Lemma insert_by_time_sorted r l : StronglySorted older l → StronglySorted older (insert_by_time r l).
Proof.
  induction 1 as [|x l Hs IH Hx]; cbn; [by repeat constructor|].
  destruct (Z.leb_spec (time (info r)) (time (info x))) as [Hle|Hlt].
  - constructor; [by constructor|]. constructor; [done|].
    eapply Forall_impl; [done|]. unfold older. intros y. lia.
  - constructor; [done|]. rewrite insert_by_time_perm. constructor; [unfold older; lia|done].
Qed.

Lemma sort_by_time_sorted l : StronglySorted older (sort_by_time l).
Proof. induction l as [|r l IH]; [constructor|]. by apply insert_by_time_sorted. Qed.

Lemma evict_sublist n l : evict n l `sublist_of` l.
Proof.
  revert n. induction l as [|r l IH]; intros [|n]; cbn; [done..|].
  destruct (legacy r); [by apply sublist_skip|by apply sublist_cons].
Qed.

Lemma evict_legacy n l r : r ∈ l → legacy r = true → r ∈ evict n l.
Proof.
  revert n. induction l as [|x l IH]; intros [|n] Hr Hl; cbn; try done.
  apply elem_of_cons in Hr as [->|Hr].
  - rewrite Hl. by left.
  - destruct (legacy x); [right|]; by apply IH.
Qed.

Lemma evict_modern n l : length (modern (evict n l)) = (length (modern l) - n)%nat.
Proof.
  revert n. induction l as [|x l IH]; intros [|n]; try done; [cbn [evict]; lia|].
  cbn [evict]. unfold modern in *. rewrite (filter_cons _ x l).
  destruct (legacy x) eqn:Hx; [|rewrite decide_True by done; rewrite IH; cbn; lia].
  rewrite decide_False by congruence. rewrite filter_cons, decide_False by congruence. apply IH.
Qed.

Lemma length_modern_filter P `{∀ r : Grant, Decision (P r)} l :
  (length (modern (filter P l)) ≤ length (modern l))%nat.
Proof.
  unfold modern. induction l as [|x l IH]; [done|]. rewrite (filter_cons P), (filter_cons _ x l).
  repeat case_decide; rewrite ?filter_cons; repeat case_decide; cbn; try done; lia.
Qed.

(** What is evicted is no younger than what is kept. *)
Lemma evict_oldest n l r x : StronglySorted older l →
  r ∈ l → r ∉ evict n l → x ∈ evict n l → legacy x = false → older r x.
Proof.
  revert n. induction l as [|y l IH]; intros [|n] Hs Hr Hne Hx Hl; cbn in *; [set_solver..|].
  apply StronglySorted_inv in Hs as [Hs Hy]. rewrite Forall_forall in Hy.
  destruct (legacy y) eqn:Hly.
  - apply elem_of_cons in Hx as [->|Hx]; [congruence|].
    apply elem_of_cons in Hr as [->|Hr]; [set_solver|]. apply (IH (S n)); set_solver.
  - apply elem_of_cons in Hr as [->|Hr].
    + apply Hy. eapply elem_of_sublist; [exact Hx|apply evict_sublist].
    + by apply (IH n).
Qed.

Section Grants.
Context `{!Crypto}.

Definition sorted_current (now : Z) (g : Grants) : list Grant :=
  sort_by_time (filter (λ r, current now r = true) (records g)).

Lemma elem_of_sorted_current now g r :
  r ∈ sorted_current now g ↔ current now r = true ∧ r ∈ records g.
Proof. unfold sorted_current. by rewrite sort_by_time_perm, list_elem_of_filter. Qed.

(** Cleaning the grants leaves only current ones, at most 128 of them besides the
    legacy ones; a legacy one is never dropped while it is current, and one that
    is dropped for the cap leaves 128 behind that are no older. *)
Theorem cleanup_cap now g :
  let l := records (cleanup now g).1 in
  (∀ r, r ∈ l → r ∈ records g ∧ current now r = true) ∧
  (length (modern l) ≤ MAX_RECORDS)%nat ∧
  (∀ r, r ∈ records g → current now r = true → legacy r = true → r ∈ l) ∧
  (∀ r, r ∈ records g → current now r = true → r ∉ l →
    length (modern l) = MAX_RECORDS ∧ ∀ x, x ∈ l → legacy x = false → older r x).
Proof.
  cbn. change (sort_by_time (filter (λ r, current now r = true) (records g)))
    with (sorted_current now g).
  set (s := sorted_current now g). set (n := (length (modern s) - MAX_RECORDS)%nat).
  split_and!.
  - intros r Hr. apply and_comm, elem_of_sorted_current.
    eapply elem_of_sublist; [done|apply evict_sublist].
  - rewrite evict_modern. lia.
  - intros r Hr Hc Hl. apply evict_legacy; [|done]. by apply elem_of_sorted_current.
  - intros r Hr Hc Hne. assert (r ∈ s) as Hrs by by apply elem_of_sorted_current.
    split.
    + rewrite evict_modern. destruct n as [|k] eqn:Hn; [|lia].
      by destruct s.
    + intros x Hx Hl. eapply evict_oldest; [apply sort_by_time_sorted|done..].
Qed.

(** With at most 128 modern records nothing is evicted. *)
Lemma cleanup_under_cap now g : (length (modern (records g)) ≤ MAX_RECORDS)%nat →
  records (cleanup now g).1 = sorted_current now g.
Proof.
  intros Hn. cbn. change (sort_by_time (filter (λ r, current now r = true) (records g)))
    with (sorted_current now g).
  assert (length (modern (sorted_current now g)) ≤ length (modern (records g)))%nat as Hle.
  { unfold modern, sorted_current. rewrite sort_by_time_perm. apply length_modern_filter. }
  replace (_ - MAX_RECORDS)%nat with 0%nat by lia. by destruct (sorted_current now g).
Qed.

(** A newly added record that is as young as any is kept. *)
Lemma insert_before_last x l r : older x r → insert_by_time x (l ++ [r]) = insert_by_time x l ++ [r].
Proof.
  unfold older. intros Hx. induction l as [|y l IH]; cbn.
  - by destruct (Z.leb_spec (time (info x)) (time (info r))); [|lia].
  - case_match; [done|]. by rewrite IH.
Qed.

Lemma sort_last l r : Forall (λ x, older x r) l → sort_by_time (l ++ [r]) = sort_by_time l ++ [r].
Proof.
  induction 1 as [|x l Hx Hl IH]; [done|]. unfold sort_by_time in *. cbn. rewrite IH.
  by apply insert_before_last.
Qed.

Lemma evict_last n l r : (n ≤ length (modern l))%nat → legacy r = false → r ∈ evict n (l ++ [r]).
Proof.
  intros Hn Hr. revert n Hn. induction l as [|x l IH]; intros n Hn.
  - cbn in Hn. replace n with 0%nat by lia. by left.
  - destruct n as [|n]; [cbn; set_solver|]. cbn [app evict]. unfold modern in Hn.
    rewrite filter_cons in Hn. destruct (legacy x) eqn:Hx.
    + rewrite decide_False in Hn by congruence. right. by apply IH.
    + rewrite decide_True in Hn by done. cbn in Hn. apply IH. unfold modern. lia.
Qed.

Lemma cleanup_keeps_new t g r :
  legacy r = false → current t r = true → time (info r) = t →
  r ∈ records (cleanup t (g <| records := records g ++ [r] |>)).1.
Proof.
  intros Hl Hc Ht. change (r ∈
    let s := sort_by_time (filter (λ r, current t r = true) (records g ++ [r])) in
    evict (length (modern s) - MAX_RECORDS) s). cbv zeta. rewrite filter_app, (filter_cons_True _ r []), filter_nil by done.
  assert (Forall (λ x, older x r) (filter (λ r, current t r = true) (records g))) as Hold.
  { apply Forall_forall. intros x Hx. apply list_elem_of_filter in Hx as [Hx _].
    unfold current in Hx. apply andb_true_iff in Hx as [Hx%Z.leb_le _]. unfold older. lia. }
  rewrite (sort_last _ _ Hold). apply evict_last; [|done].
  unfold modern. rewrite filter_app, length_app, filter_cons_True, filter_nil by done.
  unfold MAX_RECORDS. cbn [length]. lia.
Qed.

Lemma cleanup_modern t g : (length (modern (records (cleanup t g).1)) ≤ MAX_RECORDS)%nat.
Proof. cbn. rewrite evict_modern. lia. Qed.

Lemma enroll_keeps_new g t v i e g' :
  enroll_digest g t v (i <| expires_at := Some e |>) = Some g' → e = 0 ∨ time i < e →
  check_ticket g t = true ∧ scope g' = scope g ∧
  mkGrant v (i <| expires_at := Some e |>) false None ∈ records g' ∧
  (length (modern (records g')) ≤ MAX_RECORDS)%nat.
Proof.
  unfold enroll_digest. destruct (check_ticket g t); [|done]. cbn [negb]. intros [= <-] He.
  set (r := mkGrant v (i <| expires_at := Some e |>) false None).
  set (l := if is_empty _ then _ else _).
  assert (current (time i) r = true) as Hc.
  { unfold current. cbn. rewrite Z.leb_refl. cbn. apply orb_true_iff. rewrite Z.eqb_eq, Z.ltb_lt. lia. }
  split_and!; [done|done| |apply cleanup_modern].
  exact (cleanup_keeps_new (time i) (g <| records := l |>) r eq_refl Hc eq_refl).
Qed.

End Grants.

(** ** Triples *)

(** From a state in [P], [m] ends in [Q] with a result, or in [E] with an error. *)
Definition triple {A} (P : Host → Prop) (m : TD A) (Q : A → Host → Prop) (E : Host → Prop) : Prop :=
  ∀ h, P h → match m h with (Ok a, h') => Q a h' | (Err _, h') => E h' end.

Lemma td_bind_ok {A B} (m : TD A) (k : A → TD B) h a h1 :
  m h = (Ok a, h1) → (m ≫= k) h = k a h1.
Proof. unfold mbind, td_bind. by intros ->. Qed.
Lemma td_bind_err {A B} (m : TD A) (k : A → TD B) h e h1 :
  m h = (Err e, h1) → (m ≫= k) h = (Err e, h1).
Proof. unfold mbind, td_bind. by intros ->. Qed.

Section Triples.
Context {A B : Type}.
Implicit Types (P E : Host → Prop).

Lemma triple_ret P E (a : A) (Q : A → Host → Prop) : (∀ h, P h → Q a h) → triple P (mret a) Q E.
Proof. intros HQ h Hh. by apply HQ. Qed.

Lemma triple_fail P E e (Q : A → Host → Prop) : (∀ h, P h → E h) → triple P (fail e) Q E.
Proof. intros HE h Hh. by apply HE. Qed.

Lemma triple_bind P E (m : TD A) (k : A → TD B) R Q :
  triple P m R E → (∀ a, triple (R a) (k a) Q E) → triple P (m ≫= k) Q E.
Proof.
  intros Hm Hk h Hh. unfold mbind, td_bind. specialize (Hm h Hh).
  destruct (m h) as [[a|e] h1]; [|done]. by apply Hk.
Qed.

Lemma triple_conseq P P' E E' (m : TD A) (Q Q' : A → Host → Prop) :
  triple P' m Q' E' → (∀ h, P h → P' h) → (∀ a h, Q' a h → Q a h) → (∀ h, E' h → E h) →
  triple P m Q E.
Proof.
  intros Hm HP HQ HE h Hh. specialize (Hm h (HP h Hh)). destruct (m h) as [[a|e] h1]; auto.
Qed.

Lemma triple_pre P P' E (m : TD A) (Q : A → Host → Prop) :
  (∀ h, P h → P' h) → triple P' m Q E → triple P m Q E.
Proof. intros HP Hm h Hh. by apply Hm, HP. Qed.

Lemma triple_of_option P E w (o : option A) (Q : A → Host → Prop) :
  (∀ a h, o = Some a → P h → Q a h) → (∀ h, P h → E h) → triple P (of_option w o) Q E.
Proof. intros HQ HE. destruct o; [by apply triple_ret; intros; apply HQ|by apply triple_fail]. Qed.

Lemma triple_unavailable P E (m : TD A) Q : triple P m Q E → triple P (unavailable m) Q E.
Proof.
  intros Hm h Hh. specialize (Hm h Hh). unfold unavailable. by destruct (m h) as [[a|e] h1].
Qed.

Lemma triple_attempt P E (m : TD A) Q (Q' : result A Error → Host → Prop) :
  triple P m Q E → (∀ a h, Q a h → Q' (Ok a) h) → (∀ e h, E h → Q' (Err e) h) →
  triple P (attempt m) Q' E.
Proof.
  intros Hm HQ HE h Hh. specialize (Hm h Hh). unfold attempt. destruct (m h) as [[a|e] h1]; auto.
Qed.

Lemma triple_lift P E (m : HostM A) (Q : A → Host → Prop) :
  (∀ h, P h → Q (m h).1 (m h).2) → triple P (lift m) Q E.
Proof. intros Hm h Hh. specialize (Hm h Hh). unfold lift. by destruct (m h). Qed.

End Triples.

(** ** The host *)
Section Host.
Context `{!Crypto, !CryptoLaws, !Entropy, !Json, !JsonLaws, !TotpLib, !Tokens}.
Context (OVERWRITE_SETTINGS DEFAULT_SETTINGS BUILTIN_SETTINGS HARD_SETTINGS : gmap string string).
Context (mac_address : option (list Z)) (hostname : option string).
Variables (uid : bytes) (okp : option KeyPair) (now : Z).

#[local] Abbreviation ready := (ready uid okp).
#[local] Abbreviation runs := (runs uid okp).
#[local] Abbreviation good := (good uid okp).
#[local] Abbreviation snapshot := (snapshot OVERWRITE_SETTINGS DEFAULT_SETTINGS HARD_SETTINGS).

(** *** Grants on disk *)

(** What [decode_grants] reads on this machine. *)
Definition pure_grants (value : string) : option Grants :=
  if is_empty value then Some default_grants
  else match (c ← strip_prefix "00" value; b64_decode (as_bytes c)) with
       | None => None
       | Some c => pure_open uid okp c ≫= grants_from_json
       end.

□ □ □

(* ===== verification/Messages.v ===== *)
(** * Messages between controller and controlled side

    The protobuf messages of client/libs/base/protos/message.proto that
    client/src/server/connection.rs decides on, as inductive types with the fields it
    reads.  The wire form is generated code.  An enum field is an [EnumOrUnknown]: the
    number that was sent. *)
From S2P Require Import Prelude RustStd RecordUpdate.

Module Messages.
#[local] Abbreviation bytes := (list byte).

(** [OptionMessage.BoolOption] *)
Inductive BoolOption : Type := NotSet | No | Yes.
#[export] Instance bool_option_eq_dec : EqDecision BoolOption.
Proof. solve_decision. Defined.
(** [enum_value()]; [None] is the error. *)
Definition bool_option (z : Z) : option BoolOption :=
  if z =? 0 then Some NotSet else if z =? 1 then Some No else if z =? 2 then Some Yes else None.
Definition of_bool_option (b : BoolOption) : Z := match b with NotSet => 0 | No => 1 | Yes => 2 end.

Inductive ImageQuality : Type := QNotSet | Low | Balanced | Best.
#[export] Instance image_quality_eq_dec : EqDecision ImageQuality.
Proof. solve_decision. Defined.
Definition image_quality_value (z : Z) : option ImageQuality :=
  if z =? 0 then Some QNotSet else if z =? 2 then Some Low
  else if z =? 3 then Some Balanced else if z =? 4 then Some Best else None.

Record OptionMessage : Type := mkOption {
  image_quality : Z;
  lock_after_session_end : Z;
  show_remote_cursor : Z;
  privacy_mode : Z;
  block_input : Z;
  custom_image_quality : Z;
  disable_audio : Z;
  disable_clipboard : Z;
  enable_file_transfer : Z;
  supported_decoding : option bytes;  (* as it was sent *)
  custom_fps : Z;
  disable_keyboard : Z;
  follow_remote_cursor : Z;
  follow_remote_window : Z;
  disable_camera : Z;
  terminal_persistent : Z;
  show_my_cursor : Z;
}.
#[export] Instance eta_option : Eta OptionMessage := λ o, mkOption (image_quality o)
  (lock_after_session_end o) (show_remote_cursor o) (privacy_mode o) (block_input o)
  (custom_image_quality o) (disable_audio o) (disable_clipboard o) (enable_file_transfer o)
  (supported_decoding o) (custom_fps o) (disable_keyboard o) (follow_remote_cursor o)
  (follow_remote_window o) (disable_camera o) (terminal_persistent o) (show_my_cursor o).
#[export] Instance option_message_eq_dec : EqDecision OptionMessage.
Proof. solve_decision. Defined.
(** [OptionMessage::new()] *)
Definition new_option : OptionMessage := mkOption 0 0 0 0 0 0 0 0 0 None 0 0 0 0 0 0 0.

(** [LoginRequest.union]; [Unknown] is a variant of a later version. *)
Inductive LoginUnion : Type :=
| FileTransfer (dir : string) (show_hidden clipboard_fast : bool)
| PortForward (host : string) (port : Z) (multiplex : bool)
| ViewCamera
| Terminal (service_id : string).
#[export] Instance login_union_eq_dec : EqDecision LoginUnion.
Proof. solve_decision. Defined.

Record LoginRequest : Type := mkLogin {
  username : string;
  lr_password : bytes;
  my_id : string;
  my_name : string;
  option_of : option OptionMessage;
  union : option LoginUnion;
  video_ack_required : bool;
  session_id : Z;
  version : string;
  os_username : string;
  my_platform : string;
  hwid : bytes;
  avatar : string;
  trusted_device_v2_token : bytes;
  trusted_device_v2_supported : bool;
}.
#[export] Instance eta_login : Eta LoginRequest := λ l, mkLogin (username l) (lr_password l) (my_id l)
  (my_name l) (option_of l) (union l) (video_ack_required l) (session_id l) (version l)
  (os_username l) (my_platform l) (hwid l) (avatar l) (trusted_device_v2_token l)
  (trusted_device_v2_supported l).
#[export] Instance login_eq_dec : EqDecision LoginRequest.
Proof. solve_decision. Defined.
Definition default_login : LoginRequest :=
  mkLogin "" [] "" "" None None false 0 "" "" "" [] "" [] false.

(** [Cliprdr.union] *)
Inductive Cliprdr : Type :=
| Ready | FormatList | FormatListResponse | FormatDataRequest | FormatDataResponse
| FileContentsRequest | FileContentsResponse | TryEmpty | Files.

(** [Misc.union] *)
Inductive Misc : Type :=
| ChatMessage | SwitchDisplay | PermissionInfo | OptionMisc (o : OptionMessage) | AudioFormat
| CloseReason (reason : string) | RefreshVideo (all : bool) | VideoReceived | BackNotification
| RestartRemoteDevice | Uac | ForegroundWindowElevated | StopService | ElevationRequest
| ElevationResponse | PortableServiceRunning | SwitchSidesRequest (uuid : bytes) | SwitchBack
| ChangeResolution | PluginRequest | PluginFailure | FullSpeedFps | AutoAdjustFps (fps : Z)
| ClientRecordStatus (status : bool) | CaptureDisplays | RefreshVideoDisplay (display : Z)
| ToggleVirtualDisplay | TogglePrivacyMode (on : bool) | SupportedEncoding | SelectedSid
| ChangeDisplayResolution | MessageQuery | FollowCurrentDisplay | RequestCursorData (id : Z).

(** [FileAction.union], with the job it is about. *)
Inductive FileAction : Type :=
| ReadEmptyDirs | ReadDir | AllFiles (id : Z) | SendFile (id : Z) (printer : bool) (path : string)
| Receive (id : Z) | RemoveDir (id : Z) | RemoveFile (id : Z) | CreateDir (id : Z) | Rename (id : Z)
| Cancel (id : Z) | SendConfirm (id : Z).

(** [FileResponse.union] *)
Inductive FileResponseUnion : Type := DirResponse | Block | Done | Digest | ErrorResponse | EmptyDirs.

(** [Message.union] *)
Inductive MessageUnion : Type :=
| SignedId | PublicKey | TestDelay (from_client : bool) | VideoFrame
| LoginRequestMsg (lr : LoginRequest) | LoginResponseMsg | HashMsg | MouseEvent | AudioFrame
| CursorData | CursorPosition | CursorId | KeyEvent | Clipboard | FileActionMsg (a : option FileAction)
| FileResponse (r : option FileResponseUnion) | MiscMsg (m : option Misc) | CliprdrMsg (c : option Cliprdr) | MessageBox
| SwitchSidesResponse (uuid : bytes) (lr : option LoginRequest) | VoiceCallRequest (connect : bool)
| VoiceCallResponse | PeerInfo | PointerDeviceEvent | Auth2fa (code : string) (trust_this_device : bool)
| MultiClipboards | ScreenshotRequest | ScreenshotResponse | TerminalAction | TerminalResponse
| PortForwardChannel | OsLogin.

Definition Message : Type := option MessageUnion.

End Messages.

□ □ □

What is needed: Print exactly the lines above, between the one holding "Lemma insert_by_time_sorted r" and the one holding "- constructor; [by", inclusive, and nothing besides.

Result for this exercise:
Lemma insert_by_time_sorted r l : StronglySorted older l → StronglySorted older (insert_by_time r l).
Proof.
  induction 1 as [|x l Hs IH Hx]; cbn; [by repeat constructor|].
  destruct (Z.leb_spec (time (info r)) (time (info x))) as [Hle|Hlt].
  - constructor; [by constructor|]. constructor; [done|].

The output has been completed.